When I first found places to talk about Joes, this figure's lack of popularity surprised me. How could people not like this figure? I still don't have an answer. The figures released in 1990 are rather forgotten. They came out between two spectacular years and don't receive much recognition from pricing authorities. Many new collectors think, if the price is low, the figures must be common and very poorly designed. This is not the case with most of the 1990's. My youngest brother got this figure after I had stopped collecting Joes. After seeing him, my interest returned and I started to prowl the stores on my lunch hours and actually bought a figure or two. That original Bullhorn met a quick demise. It was only years later that I was able to get another one. I now have about 5 of them. I use them both as trench and tunnel soldiers as well as security officers (riot police).

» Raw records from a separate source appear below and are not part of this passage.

(* ===== verification/Progpow.v ===== *)
(** * KAWPOW: [src/crypto/ethash/lib/ethash/progpow.cpp], [src/hash.cpp]

    The generator and the random program of a period, the rounds over the mix of sixteen
    lanes, and the proof-of-work hash of a block header with the context it keeps
    between calls.

    The theorems: the register sequences of a program are permutations and no access of
    a round leaves its array; the light client, the full dataset in whatever state of
    generation and the check that only uses the mix hash agree; the hash of a header
    returns for the heights a chain can reach, whatever context is cached, and aborts
    for a height that an [int] reads as negative. *)

From S2P Require Import Prelude Endian Params Serialize Transaction Keccak Ethash.

(** ** Bits: [bit_manipulation.h] *)

Definition rotl32 (n c : Z) : Z :=
  let c := Z.land c 31 in
  let neg_c := u32 (- c) in
  Z.lor (u32 (Z.shiftl n c)) (Z.shiftr n (Z.land neg_c 31)).
Definition rotr32 (n c : Z) : Z :=
  let c := Z.land c 31 in
  let neg_c := u32 (- c) in
  Z.lor (Z.shiftr n c) (u32 (Z.shiftl n (Z.land neg_c 31))).
Definition clz32 (x : Z) : Z := if x =? 0 then 32 else 31 - Z.log2 x.
Definition popcount32 (x : Z) : Z := foldr (fun i n => Z.b2z (Z.testbit x (Z.of_nat i)) + n) 0 (seq 0 32).
Definition mul_hi32 (x y : Z) : Z := Z.shiftr (x * y) 32.

(** ** The generator: [kiss99.hpp] *)

Record kiss99 := mkKiss { kz : Z; kw : Z; jsr : Z; jcong : Z }.

Definition kiss99_next (k : kiss99) : Z * kiss99 :=
  let z := u32 (36969 * Z.land (kz k) 0xffff + Z.shiftr (kz k) 16) in
  let w := u32 (18000 * Z.land (kw k) 0xffff + Z.shiftr (kw k) 16) in
  let jcong := u32 (69069 * jcong k + 1234567) in
  let jsr := Z.lxor (jsr k) (u32 (Z.shiftl (jsr k) 17)) in
  let jsr := Z.lxor jsr (Z.shiftr jsr 13) in
  let jsr := Z.lxor jsr (u32 (Z.shiftl jsr 5)) in
  (u32 (Z.lxor (u32 (u32 (Z.shiftl z 16) + w)) jcong + jsr), mkKiss z w jsr jcong).

(** ** The program of a period *)

Definition num_regs : Z := 32.
Definition num_lanes : Z := 16.
Definition num_cache_accesses : nat := 11.
Definition num_math_operations : nat := 18.
Definition period_length : Z := 3.
Definition l1_cache_num_items : Z := l1_cache_size / 4.

Record mix_rng_state := mkRng {
  rng : kiss99;
  dst_counter : Z;
  dst_seq : list Z;
  src_counter : Z;
  src_seq : list Z;
}.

I think part of the reason Bullhorn is relatively obscure is that he is never shown wearing his mask. Most people showcase Joes sans accessories. As such, you can't get a real idea of what a figure looks like. Without his mask, Bullhorn is awful at best. With it, he is a great figure. I have always hated not having access to pictures of figures with their helmets, masks, etc. on them. Some helmets look great in the package, but look awful on the figure. (Effects, most notably, comes to mind.) Other figures don't look like much, but when they have their full complement of accessories, they are awesome. I have designed my site to remedy this. If someone discovers a figure they would have otherwise overlooked, then my goal has been accomplished. Don't get me wrong, I understand why many sites show the figures without accessories. Those sites also serve as a valuable reference guide. They don't have an agenda to promote a particular figure. I do. That is the sole purpose of Mike's Forgotten Figures.

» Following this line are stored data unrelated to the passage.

(** The script, when the return value is true. *)
Definition Decompress (nSize : Z) (vin : bytes) : option bytes :=
  if nSize =? 0 then
    Some ([opcode_value OP_DUP; opcode_value OP_HASH160; 20] ++ take 20 vin ++
          [opcode_value OP_EQUALVERIFY; opcode_value OP_CHECKSIG])
  else if nSize =? 1 then
    Some ([opcode_value OP_HASH160; 20] ++ take 20 vin ++ [opcode_value OP_EQUAL])
  else if (nSize =? 2) || (nSize =? 3) then
    Some ([33; nSize] ++ take 32 vin ++ [opcode_value OP_CHECKSIG])
  else if (nSize =? 4) || (nSize =? 5) then
    pubkey ← pubkey_Decompress (nSize - 2 :: take 32 vin);
    Some ([65] ++ pubkey ++ [opcode_value OP_CHECKSIG])
  else None.

(** [CDataStream::ignore(int nSize)]. *)
Definition stream_ignore (nSize : Z) (s : bytes) : result ser_error bytes :=
  if nSize <? 0 then Err EndOfData
  else if Z.of_nat (length s) <? nSize then Err EndOfData
  else Ok (drop (Z.to_nat nSize) s).

Definition write_script (script : bytes) : bytes :=
  match Compress script with
  | Some compr => compr
  | None => WriteVarInt 32 (u32 (Z.of_nat (length script) + nSpecialScripts)) ++ script
  end.

(** Into an empty script. *)
Definition read_script (s : bytes) : result ser_error (bytes * bytes) :=
  let* (nSize, s) := ReadVarInt 32 s in
  if nSize <? nSpecialScripts then
    let* (vch, s) := stream_read (GetSpecialSize nSize) s in
    Ok (default [] (Decompress nSize vch), s)
  else
    let nSize := nSize - nSpecialScripts in
    if nSize >? MAX_SCRIPT_SIZE then
      let* s := stream_ignore (i32 nSize) s in
      Ok ([opcode_value OP_RETURN], s)
    else stream_read nSize s.

Definition ser_compressed_script : codec bytes := mkCodec write_script read_script 32.

(** *** Outputs: [CTxOutCompressor] *)

Definition write_txout (o : CTxOut) : bytes :=
  WriteVarInt 64 (CompressAmount (u64 (nValue o))) ++ write_script (scriptPubKey o).
Definition read_txout (s : bytes) : result ser_error (CTxOut * bytes) :=
  let* (nVal, s) := ReadVarInt 64 s in
  let* (script, s) := read_script s in
  Ok (mkTxOut (i64 (DecompressAmount nVal)) script, s).
Definition ser_compressed_txout : codec CTxOut := mkCodec write_txout read_txout 40.
End compressor.

(** *** Unspent outputs *)

Record Coin := mkCoin { coin_out : CTxOut; fCoinBase : bool; coin_nHeight : Z }.

Definition Coin_empty : Coin := mkCoin txout_SetNull false 0.
Definition Coin_Clear (c : Coin) : Coin := Coin_empty.
Definition IsSpent (c : Coin) : bool := txout_IsNull (coin_out c).

Section coins_on_disk.
Context {L : PubKeyLib}.

Definition coin_code (c : Coin) : Z := u32 (coin_nHeight c * 2 + if fCoinBase c then 1 else 0).

(** [assert(!IsSpent())] is the [None] case. *)
Definition Coin_Serialize (c : Coin) : option bytes :=
  if IsSpent c then None
  else Some (WriteVarInt 32 (coin_code c) ++ write_txout (coin_out c)).
Definition Coin_Unserialize (s : bytes) : result ser_error (Coin * bytes) :=
  let* (code, s) := ReadVarInt 32 s in
  let* (out, s) := read_txout s in
  Ok (mkCoin out (negb (Z.land code 1 =? 0)) (Z.shiftr code 1), s).

(** *** Undo records *)

(** [nHeight * 2] of a 31-bit field is computed in [int]. *)
Definition TxInUndo_Serialize (c : Coin) : bytes :=
  WriteVarInt 31 (i32 (coin_nHeight c * 2 + if fCoinBase c then 1 else 0)) ++
  (if coin_nHeight c >? 0 then write ser_uint8 0 else []) ++
  write_txout (coin_out c).

Definition TxInUndo_Unserialize (s : bytes) : result ser_error (Coin * bytes) :=
  let* (nCode, s) := ReadVarInt 32 s in
  let nHeight := nCode / 2 in
  let* (_, s) := if nHeight >? 0 then ReadVarInt 31 s else Ok (0, s) in
  let* (out, s) := read_txout s in
  Ok (mkCoin out (negb (Z.land nCode 1 =? 0)) nHeight, s).

Definition ser_txin_undo : codec Coin := mkCodec TxInUndo_Serialize TxInUndo_Unserialize 48.

(** [MIN_TRANSACTION_INPUT_WEIGHT]: an empty input takes 41 bytes. *)
Definition MIN_TRANSACTION_INPUT_WEIGHT : Z := WITNESS_SCALE_FACTOR * 41.

Definition CTxUndo_Serialize (vprevout : list Coin) : bytes :=
  WriteCompactSize (Z.of_nat (length vprevout)) ++ concat (TxInUndo_Serialize <$> vprevout).

(** [fAssetsIsActive] is the global of [validation.cpp]; the second failure is
    [Too many input undo records]. *)
Definition CTxUndo_Unserialize (fAssetsIsActive : bool) (s : bytes) : result ser_error (list Coin * bytes) :=
  let* (count, s) := ReadCompactSize s in
  let limit := (if fAssetsIsActive then MAX_BLOCK_WEIGHT_RIP2 else MAX_BLOCK_WEIGHT) /
               MIN_TRANSACTION_INPUT_WEIGHT in
  if count >? limit then Err SizeTooLarge
  else read_elements ser_txin_undo (Z.to_nat count) [] s.

Definition ser_txundo (fAssetsIsActive : bool) : codec (list Coin) :=
  mkCodec CTxUndo_Serialize (CTxUndo_Unserialize fAssetsIsActive) 24.

(** [CBlockUndo]. *)
Definition ser_blockundo (fAssetsIsActive : bool) : codec (list (list Coin)) :=
  ser_vector (ser_txundo fAssetsIsActive).
End coins_on_disk.

(** ** Amounts: lemmas *)

Lemma strip_zeros_scaled fuel m k e :
  (k <= fuel)%nat -> e + Z.of_nat fuel = 9 -> ((k < fuel)%nat -> m mod 10 <> 0) ->
  strip_zeros fuel (m * 10 ^ Z.of_nat k) e = (m, e + Z.of_nat k).
Proof.
  revert k e. induction fuel as [|fuel IH]; intros k e Hk He Hm; cbn [strip_zeros].
  { replace k with 0%nat by lia. f_equal; lia. }
  destruct k as [|k].
  - rewrite Z.mul_1_r. destruct (Z.eqb_spec (m mod 10) 0); [by destruct Hm; lia|]. cbn [andb]. f_equal. lia.
  - rewrite Nat2Z.inj_succ, Z.pow_succ_r by lia.
    replace (m * (10 * 10 ^ Z.of_nat k)) with (m * 10 ^ Z.of_nat k * 10) by lia.
    rewrite Z.mod_mul, Z.div_mul by lia. destruct (Z.ltb_spec e 9); [|lia]. cbn [Z.eqb andb].
    rewrite IH by (lia || (intros; apply Hm; lia)). f_equal. lia.
Qed.

(** Mantissa and exponent of a positive amount. *)
Lemma amount_decompose n :
  0 < n -> exists m k, n = m * 10 ^ Z.of_nat k /\ 0 < m /\ (k <= 9)%nat /\ ((k < 9)%nat -> m mod 10 <> 0).
Proof.
  intros Hn. enough (H : forall fuel, exists m k, n = m * 10 ^ Z.of_nat k /\ 0 < m /\ (k <= fuel)%nat /\
    ((k < fuel)%nat -> m mod 10 <> 0)) by apply (H 9%nat).
  induction fuel as [|fuel (m & k & -> & Hm & Hk & Hmod)].
  { exists n, 0%nat. splits; try lia. }
  destruct (decide (k = fuel)) as [->|]; [|exists m, k; splits; try lia; auto with lia].
  pose proof (Z.div_mod m 10 ltac:(lia)). pose proof (Z.mod_pos_bound m 10 ltac:(lia)).
  destruct (decide (m mod 10 = 0)); [|exists m, fuel; splits; try lia; auto].
  exists (m / 10), (S fuel). splits; try lia.
  rewrite Nat2Z.inj_succ, Z.pow_succ_r by lia. nia.
Qed.

Lemma scale_up_spec e n : 0 <= n -> n * 10 ^ Z.of_nat e < 2 ^ 64 -> scale_up e n = n * 10 ^ Z.of_nat e.
Proof.
  revert n. induction e as [|e IH]; intros n Hn Hb; cbn [scale_up]; [simpl; lia|].
  rewrite Nat2Z.inj_succ, Z.pow_succ_r in * by lia.
  assert (1 <= 10 ^ Z.of_nat e) by (pose proof (Z.pow_pos_nonneg 10 (Z.of_nat e)); lia).
  rewrite u64_id by (ranges; nia). rewrite IH by nia. lia.
Qed.

(** The compressed form in terms of mantissa and exponent, before it is cut to 64 bits. *)
Definition compressed (m : Z) (k : nat) : Z :=
  if (k <? 9)%nat then 1 + (m / 10 * 9 + m mod 10 - 1) * 10 + Z.of_nat k else 1 + (m - 1) * 10 + 9.

Lemma CompressAmount_spec m k :
  0 < m -> (k <= 9)%nat -> ((k < 9)%nat -> m mod 10 <> 0) ->
  CompressAmount (m * 10 ^ Z.of_nat k) = u64 (compressed m k).
Proof.
  intros Hm Hk Hmod. unfold CompressAmount, compressed.
  assert (0 < 10 ^ Z.of_nat k) by (apply Z.pow_pos_nonneg; lia).
  destruct (Z.eqb_spec (m * 10 ^ Z.of_nat k) 0); [nia|].
  rewrite strip_zeros_scaled by (lia || done). rewrite Z.add_0_l.
  destruct (Z.ltb_spec (Z.of_nat k) 9), (Nat.ltb_spec k 9); try lia; done.
Qed.

Lemma DecompressAmount_spec m k :
  0 < m -> (k <= 9)%nat -> ((k < 9)%nat -> m mod 10 <> 0) -> m * 10 ^ Z.of_nat k < 2 ^ 64 ->
  DecompressAmount (compressed m k) = m * 10 ^ Z.of_nat k.
Proof.
  intros Hm Hk Hmod Hb. unfold DecompressAmount, compressed.
  pose proof (Z.div_mod m 10 ltac:(lia)). pose proof (Z.mod_pos_bound m 10 ltac:(lia)).
  pose proof (Z.div_pos m 10 ltac:(lia) ltac:(lia)).
  assert (1 <= 10 ^ Z.of_nat k) by (pose proof (Z.pow_pos_nonneg 10 (Z.of_nat k)); lia).
  assert (Hm64 : is_u64 m) by (ranges; nia).
  destruct (Nat.ltb_spec k 9) as [Hk9|Hk9].
  - specialize (Hmod Hk9). set (y := m / 10 * 9 + m mod 10 - 1) in *.
    destruct (Z.eqb_spec (1 + y * 10 + Z.of_nat k) 0); [nia|].
    replace (1 + y * 10 + Z.of_nat k - 1) with (Z.of_nat k + y * 10) by lia.
    rewrite Z.mod_add, Z.div_add, (Z.mod_small (Z.of_nat k)), (Z.div_small (Z.of_nat k)), Z.add_0_l by lia.
    destruct (Z.ltb_spec (Z.of_nat k) 9); [|lia].
    replace y with (m mod 10 - 1 + m / 10 * 9) by (subst y; lia).
    rewrite Z.mod_add, Z.div_add, (Z.mod_small (m mod 10 - 1)), (Z.div_small (m mod 10 - 1)) by lia.
    replace ((0 + m / 10) * 10 + (m mod 10 - 1 + 1)) with m by lia.
    rewrite u64_id, Nat2Z.id by done. by apply scale_up_spec; lia.
  - replace k with 9%nat by lia. destruct (Z.eqb_spec (1 + (m - 1) * 10 + 9) 0); [lia|].
    replace (1 + (m - 1) * 10 + 9 - 1) with (9 + (m - 1) * 10) by lia.
    rewrite Z.mod_add, Z.div_add by lia. change (9 mod 10) with 9. change (9 / 10) with 0.
    change (9 <? 9) with false. cbn iota. replace (0 + (m - 1) + 1) with m by lia.
    rewrite u64_id by done. apply scale_up_spec; [lia|]. by replace 9%nat with k by lia.
Qed.

(** The largest amount whose compressed form cannot wrap. *)
Definition MAX_COMPRESSIBLE : Z := (2 ^ 64 - 1) / 9.

Lemma compressed_range m k :
  0 < m -> (k <= 9)%nat -> m * 10 ^ Z.of_nat k <= MAX_COMPRESSIBLE -> 0 < compressed m k < 2 ^ 64.
Proof.
  intros Hm Hk Hb. unfold compressed, MAX_COMPRESSIBLE in *.
  pose proof (Z.div_mod m 10 ltac:(lia)). pose proof (Z.mod_pos_bound m 10 ltac:(lia)).
  pose proof (Z.div_pos m 10 ltac:(lia) ltac:(lia)).
  assert (1 <= 10 ^ Z.of_nat k) by (pose proof (Z.pow_pos_nonneg 10 (Z.of_nat k)); lia).
  change ((2 ^ 64 - 1) / 9) with 2049638230412172401 in Hb.
  destruct (Nat.ltb_spec k 9).
  - destruct k as [|k]; [rewrite Z.mul_1_r in Hb; lia|].
    rewrite Nat2Z.inj_succ, Z.pow_succ_r in Hb by lia.
    pose proof (Z.pow_pos_nonneg 10 (Z.of_nat k) ltac:(lia) ltac:(lia)). nia.
  - replace k with 9%nat in Hb by lia. change (10 ^ Z.of_nat 9) with 1000000000 in Hb. lia.
Qed.

Lemma CompressAmount_roundtrip n :
  0 <= n <= MAX_COMPRESSIBLE -> is_u64 (CompressAmount n) /\ DecompressAmount (CompressAmount n) = n.
Proof.
  intros [H0 Hn]. destruct (decide (n = 0)) as [->|Hz]; [split; [ranges; vm_compute; done|done]|].
  destruct (amount_decompose n ltac:(lia)) as (m & k & -> & Hm & Hk & Hmod).
  pose proof (compressed_range m k Hm Hk Hn).
  rewrite CompressAmount_spec, u64_id by (done || ranges; lia).
  split; [ranges; lia|]. apply DecompressAmount_spec; try done.
  unfold MAX_COMPRESSIBLE in Hn. change ((2 ^ 64 - 1) / 9) with 2049638230412172401 in Hn. lia.
Qed.

(** C23: Amount compression.  Up to [(2^64-1)/9] the compressed form fits 64 bits and
    decompresses to the amount; distinct amounts have distinct compressed forms.
    [MAX_MONEY] is above that bound: there is a valid amount, below the money
    supply, whose compressed form wraps and decompresses to another amount. *)
Theorem amount_compression :
  (forall n, 0 <= n <= MAX_COMPRESSIBLE ->
    is_u64 (CompressAmount n) /\ DecompressAmount (CompressAmount n) = n) /\
  MoneyRange 2099999999999999999 = true /\
  DecompressAmount (CompressAmount 2099999999999999999) <> 2099999999999999999.
Proof.
  split; [exact CompressAmount_roundtrip|]. split; [vm_compute; reflexivity|vm_compute; discriminate].
Qed.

Bullhorns are rather easy to find. For some reason, he has never caught on in the collecting community. He is a cool figure, though, and is often found in lots. Many kids had him for the mask. He was popular in his day, but his star has diminished as time has passed. This is good, though, as he remains a very cheap figure to purchase. Bullhorns are in just about every lot that has figures made in the early '90's. Even loose, mint, and complete, he is very affordable and you can build an army of them. Since the mask obscures his face, this is a good figure to have more than one of. He is fun to have and looks good in any number of dioramas. I hope Bullhorn remains unpopular. If this is the case, he should stay cheap and remain a good, cool figure beginning collectors can start with.

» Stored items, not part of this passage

(* ===== verification/EvalSafety.v ===== *)
(** * The script interpreter never goes wrong

    Every stack access of [EvalScript] is guarded: no evaluation indexes the stack
    outside its bounds, pops an empty stack, fails an assertion or runs forever, on any
    script and any stack.  The only exception that can be thrown is the one of script
    numbers.  Along the way the consensus limits hold in every state: at most 1000
    elements on the two stacks, none longer than 520 bytes, at most 201 counted
    operations. *)

From S2P Require Import Prelude Endian Hasher Sha2 Sha1Ripemd HashFns Script Transaction Interpreter.

(** ** Definitions *)

(** The outcomes that a script is allowed to have. *)
Definition safe {A} (P : A -> Prop) (m : eval A) : Prop :=
  match m with
  | Ok a => P a
  | Err (Fail _) | Err (Throw ScriptNumError) => True
  | Err _ => False
  end.

(** The same where exceptions have been caught. *)
Definition caught {A} (P : A -> Prop) (m : eval A) : Prop :=
  match m with
  | Ok a => P a
  | Err (Fail _) => True
  | Err _ => False
  end.

Definition element_ok (v : bytes) : Prop := is_bytes v /\ Z.of_nat (length v) <= MAX_SCRIPT_ELEMENT_SIZE.
Definition stack_ok (stk : list bytes) : Prop := Forall element_ok stk.

Record state_ok (st : estate) : Prop := {
  st_stack : stack_ok (stack st);
  st_altstack : stack_ok (altstack st);
  st_ops : 0 <= nOpCount st <= MAX_OPS_PER_SCRIPT;
}.

(** The signature checker answers every question. *)
Class CheckerTotal (c : BaseSignatureChecker) := {
  CheckSig_total sig pubkey code v : is_ok (CheckSig sig pubkey code v) = true;
  CheckLockTime_total n : is_ok (CheckLockTime n) = true;
  CheckSequence_total n : is_ok (CheckSequence n) = true;
}.

(** The flag sets the node uses: [CLEANSTACK] needs [P2SH] and [WITNESS], and [WITNESS]
    needs [P2SH]. *)
Definition flags_consistent (flags : Z) : Prop :=
  (has_flag flags SCRIPT_VERIFY_CLEANSTACK = true -> has_flag flags SCRIPT_VERIFY_WITNESS = true) /\
  (has_flag flags SCRIPT_VERIFY_WITNESS = true -> has_flag flags SCRIPT_VERIFY_P2SH = true).

(** ** The primitives *)

Lemma safe_bind {A B} (P : A -> Prop) (Q : B -> Prop) (m : eval A) (f : A -> eval B) :
  safe P m -> (forall a, P a -> safe Q (f a)) -> safe Q (m ≫= f).
Proof. destruct m as [a|[]]; cbn; auto. Qed.

Lemma safe_let {A B} (P : A -> Prop) (Q : B -> Prop) (m : eval A) (f : A -> eval B) :
  safe P m -> (forall a, P a -> safe Q (f a)) -> safe Q (let* a := m in f a).
Proof. exact (safe_bind P Q m f). Qed.

Lemma safe_mono {A} (P Q : A -> Prop) (m : eval A) : safe P m -> (forall a, P a -> Q a) -> safe Q m.
Proof. destruct m as [a|[]]; cbn; auto. Qed.

Lemma safe_fail_if b e : safe (fun _ => b = false) (fail_if b e).
Proof. by destruct b. Qed.

Lemma safe_need stk n : safe (fun _ => n <= Z.of_nat (length stk)) (need stk n).
Proof. unfold need, fail_if. by destruct (Z.ltb_spec (Z.of_nat (length stk)) n). Qed.

Lemma safe_stacktop stk i :
  stack_ok stk -> 1 <= i <= Z.of_nat (length stk) -> safe element_ok (stacktop stk i).
Proof.
  intros Hs Hi. unfold stacktop. destruct (Z.ltb_spec i 1); [lia|].
  destruct (lookup_lt_is_Some_2 stk (Z.to_nat (i - 1)) ltac:(lia)) as [v Hv]. rewrite Hv. cbn.
  by apply (Forall_lookup_1 _ _ _ _ Hs Hv).
Qed.

Lemma safe_popstack stk :
  stack_ok stk -> 1 <= Z.of_nat (length stk) ->
  safe (fun s => stack_ok s /\ Z.of_nat (length s) = Z.of_nat (length stk) - 1) (popstack stk).
Proof.
  intros Hs Hl. destruct stk; cbn in Hl |- *; [lia|]. apply Forall_cons in Hs as [_ Hs]. split; [done|lia].
Qed.

Lemma safe_erase_range stk i j :
  stack_ok stk -> 0 <= j <= i -> i <= Z.of_nat (length stk) ->
  safe (fun s => stack_ok s) (erase_range stk i j).
Proof.
  intros Hs Hj Hi. unfold erase_range.
  destruct (Z.ltb_spec j 0), (Z.ltb_spec i j), (Z.ltb_spec (Z.of_nat (length stk)) i); try lia. cbn.
  by apply Forall_app_2; [apply Forall_take|apply Forall_drop].
Qed.

Lemma safe_insert_at stk i v :
  stack_ok stk -> element_ok v -> 0 <= i <= Z.of_nat (length stk) ->
  safe (fun s => stack_ok s) (insert_at stk i v).
Proof.
  intros Hs Hv Hi. unfold insert_at.
  destruct (Z.ltb_spec i 0), (Z.ltb_spec (Z.of_nat (length stk)) i); try lia. cbn.
  apply Forall_app_2; [by apply Forall_take|]. constructor; [done|by apply Forall_drop].
Qed.

Lemma safe_swap_at stk i j :
  stack_ok stk -> 1 <= i <= Z.of_nat (length stk) -> 1 <= j <= Z.of_nat (length stk) ->
  safe (fun s => stack_ok s /\ Z.of_nat (length s) = Z.of_nat (length stk)) (swap_at stk i j).
Proof.
  intros Hs Hi Hj. unfold swap_at.
  eapply safe_bind; [by apply safe_stacktop|intros a Ha].
  eapply safe_bind; [by apply safe_stacktop|intros b Hb]. cbn. split.
  - by do 2 (apply Forall_insert; [|done]).
  - by rewrite !length_insert.
Qed.

Lemma safe_lift {A} (m : result fault A) : is_ok m = true -> safe (fun _ => True) (lift m).
Proof. by destruct m. Qed.

Lemma safe_assert b : b = true -> safe (fun _ => True) (assert_that b).
Proof. by intros ->. Qed.

Lemma element_ok_bool b : element_ok (bool_vch b).
Proof. destruct b; split; cbn; try done. repeat constructor; lia. Qed.

Lemma element_ok_num n : Z.abs n < 2 ^ 63 -> element_ok (scriptnum_serialize n).
Proof.
  intros Hn. destruct (scriptnum_roundtrip n ltac:(lia)) as (Hb & _ & _).
  split; [done|]. pose proof (scriptnum_serialize_length n 8 ltac:(lia) Hn). unfold MAX_SCRIPT_ELEMENT_SIZE. lia.
Qed.

Lemma stack_ok_cons v stk : element_ok v -> stack_ok stk -> stack_ok (v :: stk).
Proof. by constructor. Qed.

Create HintDb safe.
#[export] Hint Resolve stack_ok_cons element_ok_bool : safe.

(** ** Operations on the stack *)

Section Ops.
Context {checker : BaseSignatureChecker} {lows : LowS} {Htotal : CheckerTotal checker}.
Context (flags : Z) (sigversion : SigVersion).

Since I wrote this profile a few years ago, some things about Bullhorn have changed. While I mentioned that he gets no respect in online collecting circles, that is no longer the case. Bullhorn is now more highly regarded as a figure and is considered an important part of many people's collections. This has greatly affected his availability as complete Bullhorns now command a bit higher price that I originally indicated. My guess is that this is mostly due to the fact that the crowd who grew up with Joe in the late '80's and early 90's has now come of collecting age. In the last 5 years, the collecting conscience has stayed, relatively, the same age. This has allowed different stages of the line to have their time in the sun. The original 13 Joes are now somewhat by the wayside and aren't, usually, held as the pinnacle of Joe's success as they once were. While those figures have historical significance, you now see more collectors who hold affinities for later years of the original line. This is nice as it keeps the overall collecting perspective fresh, but is also frustrating as some previously cheap figures like Bullhorn suddenly become popular and a bit more pricey. As this site has now been online for over 4 years, I've had occasion to chronicle some of the changes in the collecting world. That's why I'm going back to some of these older profiles as info that was correct when I wrote them has now changed. It's been fun for me to see the evolution of the collecting experience. Hopefully, you feel the same.
The Bullhorn mold made a surprise return in 2008 as a convention exclusive figure. However, the trademark gas mask was missing. Still, it was nice to see the figure return. But, once again, his late appearance showed how many molds Hasbro really did have access to. I can only imagine a Bullhorn figure appearing in the Anti-Venom or Night Force sets. Those could easily have been figures for the ages. It is a testament to the wasted potential that the Joe line from 2002 - 2006 really was. Maybe, someday, we will see someone who has a bit of respect for the vintage toys try another line and they will do it right. We can only hope at this point.